The present study investigates in aged mice the working memory (WM) enhancing potential of the selective alpha4beta2* nicotinic receptor agonist S 38232 as compared with the cholinesterase inhibitor donepezil, and their effect on cAMP response element binding protein (CREB) phosphorylation (pCREB) as a marker of neuronal activity.
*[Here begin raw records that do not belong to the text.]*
Definition acquire_tx (org : string) (req : HoldRequest) (caller : string) : tx HoldResult :=
  cur ← activeHold org (PayHold.rDocumentType req) (PayHold.rDocumentID req);
  now ← tx_now;
  raw ← tx_token;
  id ← tx_id;
  let hreq := with_token req (hashToken (rToken req)) in
  match Acquire (hold <$> cur) hreq now (hashToken raw) with
  | Err e => throw (if is_held e then Coded CodeInPayment else Coded CodeInvalidInput)
  | Ok h =>
      match cur with
      | Some row =>
          if renews (hold <$> cur) (rToken hreq) now then
            _ ← update_holds (same_hold row) [o_expires_at (hExpiresAt h); o_updated_at now];
            mret (mkHoldResult (hide_token h) (rToken req))
          else
            _ ← update_holds (same_hold row) [o_status HoldExpired; o_updated_at now];
            _ ← create_hold (mkHoldRow id org (PayHold.rDocumentType req) (PayHold.rDocumentID req) (hToken h)
                  (rHolder req) (PayHold.rChannel req) (rUserID req) HoldActive caller (hExpiresAt h) now now);
            mret (mkHoldResult (hide_token h) raw)
      | None =>
          _ ← create_hold (mkHoldRow id org (PayHold.rDocumentType req) (PayHold.rDocumentID req) (hToken h)
                (rHolder req) (PayHold.rChannel req) (rUserID req) HoldActive caller (hExpiresAt h) now now);
          mret (mkHoldResult (hide_token h) raw)
      end
  end.

Definition AcquireHold (org : string) (req : HoldRequest) (caller : string) : prog (result lerr HoldResult) :=
  if blank (PayHold.rDocumentType req) || blank (PayHold.rDocumentID req) || blank (rHolder req)
  then mret (Err (Coded CodeInvalidInput))
  else transaction (acquire_tx org req caller).

Definition release_tx (org docType docID token : string) (force : bool) : tx unit :=
  cur ← activeHold org docType docID;
  now ← tx_now;
  match cur with
  | None => mret tt
  | Some row =>
      match Release (Some (hold row)) (hashToken token) force now with
      | (Some next, Ok _) =>
          _ ← update_holds (same_hold row) [o_status (hStatus next); o_updated_at now]; mret tt
      | (_, _) => throw (Coded CodeHoldNotOwner)
      end
  end.
(** A refund request is backed by a refund row of a payment row: the provider
    is the payment's, the amount, currency and key are the refund's. *)
Definition refund_backed (org : string) (d : db) (q : query) : Prop :=
  exists pay f, known_payment org d pay /\ known_refund org d f /\ fPaymentID f = rID pay /\
    fDestination f = RefundToOriginal /\ q_provider q = rProvider pay /\
    q_input q !! "amount"%string = Some (VStr (fAmount f)) /\
    q_input q !! "currency"%string = Some (VStr (fCurrency f)) /\
    q_input q !! "idempotency_key"%string = Some (VStr (fIdempotencyKey f)).

(** A collection is for a payment row: its provider, key, amount and currency. *)
Definition charge_backed (org : string) (d : db) (q : query) : Prop :=
  exists pay, known_payment org d pay /\ charge_key q = Some (payment_key pay) /\
    q_input q !! "amount"%string = Some (VStr (rAmount pay)) /\
    q_input q !! "currency"%string = Some (VStr (rCurrency pay)).

Definition ask_ok (org : string) (d : db) (q : query) : Prop :=
  q_org q = org /\ (q_capability q = CommercePaymentsRefund -> refund_backed org d q) /\
  (is_charge q = true -> charge_backed org d q).

(** A confirmation is about a payment of the organization, under its
    provider's name. *)
Definition say_ok (org : string) (d : db) (n : note) : Prop :=
  match n with
  | Confirmation c => cfOrganizationID c = org /\
      exists r, known_payment org d r /\ cfProvider c = rProvider r /\ cfEmitter c = rProvider r /\
        cfPaymentID c = rID r /\ cfDocumentType c = rDocumentType r /\ cfDocumentID c = rDocumentID r
  | Raised a => aOrg a = org
  end.

Lemma ask_ok_mono org d d' q : ledger_le d d' -> ask_ok org d q -> ask_ok org d' q.
Proof.
  intros Hle (Ho & Hr & Hc). split_and!; [done|..]; intros E.
  - destruct (Hr E) as (pay & f & Hp & Hf & ?).
    exists pay, f. split_and!; try tauto; [by eapply known_payment_mono|by eapply known_refund_mono].
  - destruct (Hc E) as (pay & Hp & ?). exists pay. split; [by eapply known_payment_mono|done].
Qed.
Lemma say_ok_mono org d d' n : ledger_le d d' -> say_ok org d n -> say_ok org d' n.
Proof.
  intros Hle. destruct n as [c|a]; [|done]. intros (Ho & r & Hr & ?). split; [done|].
  exists r. split; [by eapply known_payment_mono|done].
Qed.

(** ** Safe programs *)

Fixpoint safe {A : Type} (org : string) (own : gset key) (d0 : db) (p : prog A)
    (Q : gset key -> db -> A -> Prop) {struct p} : Prop :=
  match p with
  | Done a => Q own d0 a
  | Tx t k => forall e d, db_inv d -> ledger_le d0 d ->
      match t e d with
      | Ok (x, d') => tx_ok org d d' /\ safe org (own ∪ (keys d' ∖ keys d)) d' (k (Ok x)) Q
      | Err err => safe org own d (k (Err err)) Q
      end
  | Ask q k => ask_ok org d0 q /\
      match charge_key q with
      | Some c => c ∈ own /\ forall a, safe org (own ∖ {[c]}) d0 (k a) Q
      | None => forall a, safe org own d0 (k a) Q
      end
  | Say n k => say_ok org d0 n /\ safe org own d0 k Q
  end.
We first showed that aged mice exhibit a WM deficit and an increase of pCREB in the prelimbic cortex (PL) as compared with young mice, whereas no modification appears in the CA1. Further, we showed that systemic administration of S 38232 restored WM in aged mice and alleviated PL CREB overphosphorylation. Donepezil alleviated age-related memory deficits, however, by increasing pCREB in the CA1, while pCREB in PL remained unaffected. Finally, whereas neuronal inhibition by lidocaine infusion in the PL appeared deleterious in young mice, the infusion of Rp-cAMPS (a compound known to inhibit CREB phosphorylation) or S 38232 rescued WM in aged animals. Thus, by targeting the alpha4beta2*-nicotinic receptor of the PL, S 38232 alleviates PL CREB overphosphorylation and restores WM in aged mice, which opens new pharmacologic perspectives of therapeutic strategy.